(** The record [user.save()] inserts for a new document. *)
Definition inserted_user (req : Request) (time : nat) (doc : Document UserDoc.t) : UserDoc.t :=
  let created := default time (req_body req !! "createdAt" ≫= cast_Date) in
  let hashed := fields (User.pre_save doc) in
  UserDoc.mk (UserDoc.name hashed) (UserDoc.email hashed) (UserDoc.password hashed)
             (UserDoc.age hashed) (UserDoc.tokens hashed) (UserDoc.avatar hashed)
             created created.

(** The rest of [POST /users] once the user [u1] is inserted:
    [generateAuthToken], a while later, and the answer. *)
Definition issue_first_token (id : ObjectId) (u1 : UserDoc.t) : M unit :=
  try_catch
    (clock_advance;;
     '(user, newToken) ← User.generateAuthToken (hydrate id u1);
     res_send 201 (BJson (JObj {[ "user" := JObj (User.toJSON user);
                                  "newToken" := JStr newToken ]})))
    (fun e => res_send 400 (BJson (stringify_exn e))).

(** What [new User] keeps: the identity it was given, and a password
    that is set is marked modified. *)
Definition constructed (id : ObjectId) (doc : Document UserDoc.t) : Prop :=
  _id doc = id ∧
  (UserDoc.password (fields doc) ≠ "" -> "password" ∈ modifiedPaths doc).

■ ■ ■ ■ ■

*TASK ITEM*.
Take the line containing "(fun e => res_send" and each line after it up to the last line of the listing, and print them exactly.

*EXERCISE SOLUTION*.
    (fun e => res_send 400 (BJson (stringify_exn e))).

(** What [new User] keeps: the identity it was given, and a password
    that is set is marked modified. *)
Definition constructed (id : ObjectId) (doc : Document UserDoc.t) : Prop :=
  _id doc = id ∧
  (UserDoc.password (fields doc) ≠ "" -> "password" ∈ modifiedPaths doc).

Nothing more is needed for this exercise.